Exercise requirements: Write out only the opening lines of the entries, through the line with "assert (Hn : nth_error".

Working data:
(** C4, as stated, fails: in the current diagram the label of the
    audit layer is added before the second arrow, the arrow runs
    through the anchor of the label, and yet the label is painted
    after the arrow, that is over it; the figure is not painted in
    insertion order. *)
Lemma C4_label_over_later_arrow :
  nth_error (children current_figure) 14 = Some (TextArtist audit_layer_label) /\
  nth_error (children current_figure) 27 = Some (ConnArtist Current.arrow2) /\
  runs_through Current.arrow2 audit_layer_label = true /\
  nth_error (render_order current_figure) 13 = Some (ConnArtist Current.arrow2) /\
  nth_error (render_order current_figure) 23 = Some (TextArtist audit_layer_label) /\
  ~ drawn_in_insertion_order current_figure.
Proof.
  repeat (split; [vm_compute; reflexivity|]).
  unfold drawn_in_insertion_order. intros H.
  assert (Hn : nth_error (render_order current_figure) 0 =
               nth_error (children current_figure) 0) by (rewrite H; reflexivity).
  vm_compute in Hn. discriminate Hn.
Qed.

(** C4, amended: in either diagram the artists are painted by layer,
    all boxes and connectors first and all texts over them, and within
    each of the two groups in the order of insertion, a later one over
    an earlier one; every box is inserted, and painted, before every
    connector and before every box whose outline lies inside its own,
    so each container lies under its chips and under the connectors. *)
Theorem C4_painted_by_layer (f : Figure)
  (Hf : f = current_figure \/ f = proposed_figure) :
  render_order f =
    (filter is_patch (children f) ++ filter is_text (children f))%list /\
  boxes_below (children f) /\
  boxes_below (render_order f).
Proof.
  destruct figures_default_layers as [Hc Hp].
  split; [|split].
  - destruct Hf as [-> | ->]; apply render_order_default; assumption.
  - apply layered_sound. destruct Hf as [-> | ->]; vm_compute; reflexivity.
  - apply layered_sound. destruct Hf as [-> | ->]; vm_compute; reflexivity.
Qed.

Lemma C4_painted_by_layer_witness : (3 < 5)%nat.
Proof.
  assert (Hf : current_figure = current_figure \/ current_figure = proposed_figure)
    by (left; reflexivity).
  destruct (C4_painted_by_layer current_figure Hf) as [_ [Hbelow _]].
  assert (Hi : nth_error (children current_figure) 3 =
               Some (BoxArtist Current.mitm_box)) by (vm_compute; reflexivity).
  assert (Hj : nth_error (children current_figure) 5 =
               Some (BoxArtist (Current.comp_box 1.5 6.8))).
  { vm_compute. reflexivity. }
  apply (Hbelow 3%nat 5%nat _ _ Hi Hj).
  - discriminate.
  - vm_compute. reflexivity.
Defined.

(** ** Boxes, chips and labels *)

(** Padding enlarges the outline on every side and keeps its center:
    the center of what is drawn is the lower-left corner moved by half
    the extent. *)
Lemma box_center (b : fancy_bbox_patch) :
  peq (rect_center (box_outline b))
      (fst (xy b) + width b / 2, snd (xy b) + height b / 2) /\
  peq (rect_center (box_rect b))
      (fst (xy b) + width b / 2, snd (xy b) + height b / 2).
Proof.
  unfold peq, rect_center, box_outline, box_rect; simpl.
  repeat split; field.
Qed.

Lemma current_chip_centered (x y : Q) :
  peq (rect_center (box_outline (Current.comp_box x y))) (x, y).
Proof. unfold peq, rect_center, box_outline; simpl. split; field. Qed.

Lemma rust_chip_centered (x y : Q) :
  peq (rect_center (box_outline (Proposed.rust_comp_box x y))) (x, y).
Proof. unfold peq, rect_center, box_outline; simpl. split; field. Qed.

Lemma java_chip_centered (x y : Q) :
  peq (rect_center (box_outline (Proposed.java_comp_box x y))) (x, y).
Proof. unfold peq, rect_center, box_outline; simpl. split; field. Qed.

(** Where the chips sit among the artists of the two figures. *)
Lemma current_chips :
  slice 5 8 (children current_figure) = flat_map current_chip Current.mitm_components /\
  slice 15 8 (children current_figure) = flat_map current_chip Current.audit_components.
Proof. split; vm_compute; reflexivity. Qed.

Lemma proposed_chips :
  slice 3 10 (children proposed_figure) = flat_map rust_chip Proposed.rust_components /\
  slice 15 15 (children proposed_figure) = flat_map java_chip Proposed.java_components.
Proof. split; vm_compute; reflexivity. Qed.

(** The boxes of the two figures: the containers, as named in the
    scripts, and between them the boxes of the chips. *)
Lemma current_boxes :
  boxes current_figure =
  ([Current.main_box; Current.mitm_box]
   ++ map (fun c => Current.comp_box (snd (fst c)) (snd c)) Current.mitm_components
   ++ [Current.audit_box]
   ++ map (fun c => Current.comp_box (snd (fst c)) (snd c)) Current.audit_components
   ++ [Current.cred_box])%list.
Proof. vm_compute. reflexivity. Qed.

Lemma proposed_boxes :
  boxes proposed_figure =
  ([Proposed.rust_box]
   ++ map (fun c => Proposed.rust_comp_box (snd (fst c)) (snd c)) Proposed.rust_components
   ++ [Proposed.java_box]
   ++ map (fun c => Proposed.java_comp_box (snd (fst c)) (snd c)) Proposed.java_components
   ++ [Proposed.ipc_box])%list.
Proof. vm_compute. reflexivity. Qed.

(** C5, as stated, fails for containers: the position given for the
    main container of the current diagram is (0.5, 1), and the center
    of the rectangle drawn for it is (5, 4.75). *)
Lemma C5_container_not_centered :
  xy Current.main_box = (0.5, 1) /\
  peq (rect_center (box_outline Current.main_box)) (5, 4.75) /\
  ~ centered_at_given_position Current.main_box.
Proof.
  split; [reflexivity|]. split; [split; vm_compute; reflexivity|].
  unfold centered_at_given_position, peq. intros [Hx _].
  vm_compute in Hx. discriminate Hx.
Qed.

(** C5, amended: the position given for a box is the lower-left corner
    of its rectangle, so the rectangle drawn has its center at
    (x + w/2, y + h/2); its outline is the given width and height
    enlarged by the padding of its box style on every side, and it
    carries the fill, border and opacity given (the main container:
    fill #FF6B35, black border of width 2, opacity 0.3; a chip of the
    current diagram: white fill, black border of width 0.5, opaque).
    A chip with position (x, y) is given the corner (x - 0.4, y - h/2)
    and the extent 0.8 by h, so its rectangle is centered at (x, y),
    and the label of every chip is anchored at that center, centered
    in both directions. *)
Theorem C5_boxes_and_chips :
  (forall b : fancy_bbox_patch,
      peq (rect_center (box_outline b))
          (fst (xy b) + width b / 2, snd (xy b) + height b / 2) /\
      rw (box_outline b) == width b + 2 * bs_pad (get_boxstyle b) /\
      rh (box_outline b) == height b + 2 * bs_pad (get_boxstyle b)) /\
  (kw_facecolor (box_kw Current.main_box) = Some "#FF6B35" /\
   kw_edgecolor (box_kw Current.main_box) = Some "black" /\
   kw_linewidth (box_kw Current.main_box) = Some 2 /\
   kw_alpha (box_kw Current.main_box) = Some 0.3) /\
  (forall (comp : string) (x y : Q),
      let b := Current.comp_box x y in
      let l := Current.comp_label comp x y in
      peq (rect_center (box_outline b)) (x, y) /\
      width b = 0.8 /\ height b = 0.3 /\
      kw_facecolor (box_kw b) = Some "white" /\
      kw_edgecolor (box_kw b) = Some "black" /\
      kw_linewidth (box_kw b) = Some 0.5 /\
      kw_alpha (box_kw b) = None /\
      text_anchor l = (x, y) /\ get_ha l = "center" /\ get_va l = "center") /\
  (forall (comp : string) (x y : Q),
      let b := Proposed.rust_comp_box x y in
      let l := Proposed.rust_comp_label comp x y in
      peq (rect_center (box_outline b)) (x, y) /\
      width b = 0.8 /\ height b = 0.5 /\
      text_anchor l = (x, y) /\ get_ha l = "center" /\ get_va l = "center") /\
  (forall (comp : string) (x y : Q),
      let b := Proposed.java_comp_box x y in
      let l := Proposed.java_comp_label comp x y in
      peq (rect_center (box_outline b)) (x, y) /\
      width b = 0.8 /\ height b = 0.5 /\
      text_anchor l = (x, y) /\ get_ha l = "center" /\ get_va l = "center") /\
  slice 5 8 (children current_figure) = flat_map current_chip Current.mitm_components /\
  slice 15 8 (children current_figure) = flat_map current_chip Current.audit_components /\
  slice 3 10 (children proposed_figure) = flat_map rust_chip Proposed.rust_components /\
  slice 15 15 (children proposed_figure) = flat_map java_chip Proposed.java_components /\
  boxes current_figure =
    ([Current.main_box; Current.mitm_box]
     ++ map (fun c => Current.comp_box (snd (fst c)) (snd c)) Current.mitm_components
     ++ [Current.audit_box]
     ++ map (fun c => Current.comp_box (snd (fst c)) (snd c)) Current.audit_components
     ++ [Current.cred_box])%list /\
  boxes proposed_figure =
    ([Proposed.rust_box]
     ++ map (fun c => Proposed.rust_comp_box (snd (fst c)) (snd c)) Proposed.rust_components
     ++ [Proposed.java_box]
     ++ map (fun c => Proposed.java_comp_box (snd (fst c)) (snd c)) Proposed.java_components
     ++ [Proposed.ipc_box])%list.
Proof.
  split.
  { intros b. split; [apply box_center|]. split; reflexivity. }
  split.
  { repeat split; reflexivity. }
  split.
  { intros comp x y. cbv zeta. split; [apply current_chip_centered|].
    repeat split; reflexivity. }
  split.
  { intros comp x y. cbv zeta. split; [apply rust_chip_centered|].
    repeat split; reflexivity. }
  split.
  { intros comp x y. cbv zeta. split; [apply java_chip_centered|].
    repeat split; reflexivity. }
  destruct current_chips as [H1 H2]. destruct proposed_chips as [H3 H4].
  repeat (split; [assumption|]).
  split; [apply current_boxes|apply proposed_boxes].
Qed.

(** ** Canvas bounds *)

(** C8: the canvas of the current diagram is [0,10] x [0,10], that of
    the proposed diagram [0,12] x [0,10], and every coordinate given
    for an artist of either diagram lies in the canvas: the anchor of
    each text, the rectangle of each box and also its padded outline,
    both ends of each connector. *)
Theorem C8_within_canvas :
  xlim current_figure = (0, 10) /\ ylim current_figure = (0, 10) /\
  xlim proposed_figure = (0, 12) /\ ylim proposed_figure = (0, 10) /\
  Forall (fun a => artist_in_canvas current_figure a = true)
         (children current_figure) /\
  Forall (fun a => artist_in_canvas proposed_figure a = true)
         (children proposed_figure).
Proof.
  repeat (split; [vm_compute; reflexivity|]).
  split; apply Forall_forall; apply forallb_forall; vm_compute; reflexivity.
Qed.

(** ** Chip labels *)

Lemma append_snoc (cur rest : string) (d : ascii) :
  ((cur ++ String d "") ++ rest)%string = (cur ++ String d rest)%string.
Proof. induction cur as [|e cur IH]; simpl; congruence. Qed.

Lemma split_go_first (c : ascii) (s cur : string) :
  first (split_go (String c "") s 0 cur) = (cur ++ before_first c s)%string.
Proof.
  revert cur. induction s as [|d s IH]; intros cur.
  - simpl. unfold first. simpl. induction cur as [|e cur IHc]; simpl; congruence.
  - cbn [split_go prefix before_first].
    destruct (ascii_dec c d) as [->|Hne].
    + rewrite Ascii.eqb_refl.
      replace (prefix "" s) with true by (destruct s; reflexivity).
      unfold first. simpl.
      induction cur as [|e cur IHc]; simpl; congruence.
    + destruct (Ascii.eqb d c) eqn:E.
      * apply Ascii.eqb_eq in E. congruence.
      * rewrite IH. apply append_snoc.
Qed.

(** [s.split(c)[0]] for a separator of one character is [s] truncated
    at the first occurrence of that character. *)
Lemma split_first (c : ascii) (s : string) :
  first (split (String c "") s) = before_first c s.
Proof. unfold split. rewrite split_go_first. reflexivity. Qed.

(** C10: in the current diagram the text of every chip is its component
    string truncated at the first '.', so 'MonitorSSHAudit.java' is
    drawn as 'MonitorSSHAudit'; in the proposed diagram the text of
    every Java chip is its component string up to the first newline,
    and a separate text '(UNCHANGED)', in italics, is anchored 0.15
    below the center of the chip; the chips of the figures are the
    artists these loop bodies add. *)
Theorem C10_chip_labels :
  (forall (comp : string) (x y : Q),
      text_s (Current.comp_label comp x y) = before_first "." comp) /\
  text_s (Current.comp_label "MonitorSSHAudit.java" 1.5 6.8) = "MonitorSSHAudit" /\
  map (fun c => text_s (Current.comp_label (fst (fst c)) (snd (fst c)) (snd c)))
      (Current.mitm_components ++ Current.audit_components) =
    ["MonitorSSHAudit"; "MonitorVNCAudit"; "Rdp2ProxyHandler"; "SessionInfo";
     "AuditFile"; "DatabaseAuditWriter"; "TerminalAuditWriter";
     "GuessingConnectionLinker"] /\
  (forall (comp : string) (x y : Q),
      text_s (Proposed.java_comp_label comp x y) =
        before_first (ascii_of_nat 10) comp /\
      text_s (Proposed.java_comp_tag x y) = "(UNCHANGED)" /\
      get_style (Proposed.java_comp_tag x y) = "italic" /\
      text_anchor (Proposed.java_comp_tag x y) = (x, y - 0.15) /\
      peq (rect_center (box_outline (Proposed.java_comp_box x y))) (x, y)) /\
  map (fun c => text_s (Proposed.java_comp_label (fst (fst c)) (snd (fst c)) (snd c)))
      Proposed.java_components =
    ["AuditFile.java"; "DatabaseAuditWriter.java"; "TerminalAuditWriter.java";
     "GuessingConnectionLinker.java"; "CredentialInjectionService.java"] /\
  slice 5 8 (children current_figure) = flat_map current_chip Current.mitm_components /\
  slice 15 8 (children current_figure) = flat_map current_chip Current.audit_components /\
  slice 15 15 (children proposed_figure) = flat_map java_chip Proposed.java_components.
Proof.
  split.
  { intros comp x y. apply split_first. }
  split; [vm_compute; reflexivity|].
  split; [vm_compute; reflexivity|].
  split.
  { intros comp x y. split; [apply split_first|].
    repeat split; try reflexivity; apply java_chip_centered. }
  split; [vm_compute; reflexivity|].
  destruct current_chips as [H1 H2]. destruct proposed_chips as [_ H4].
  repeat split; assumption.
Qed.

Task result:
(** C4, as stated, fails: in the current diagram the label of the
    audit layer is added before the second arrow, the arrow runs
    through the anchor of the label, and yet the label is painted
    after the arrow, that is over it; the figure is not painted in
    insertion order. *)
Lemma C4_label_over_later_arrow :
  nth_error (children current_figure) 14 = Some (TextArtist audit_layer_label) /\
  nth_error (children current_figure) 27 = Some (ConnArtist Current.arrow2) /\
  runs_through Current.arrow2 audit_layer_label = true /\
  nth_error (render_order current_figure) 13 = Some (ConnArtist Current.arrow2) /\
  nth_error (render_order current_figure) 23 = Some (TextArtist audit_layer_label) /\
  ~ drawn_in_insertion_order current_figure.
Proof.
  repeat (split; [vm_compute; reflexivity|]).
  unfold drawn_in_insertion_order. intros H.
  assert (Hn : nth_error (render_order current_figure) 0 =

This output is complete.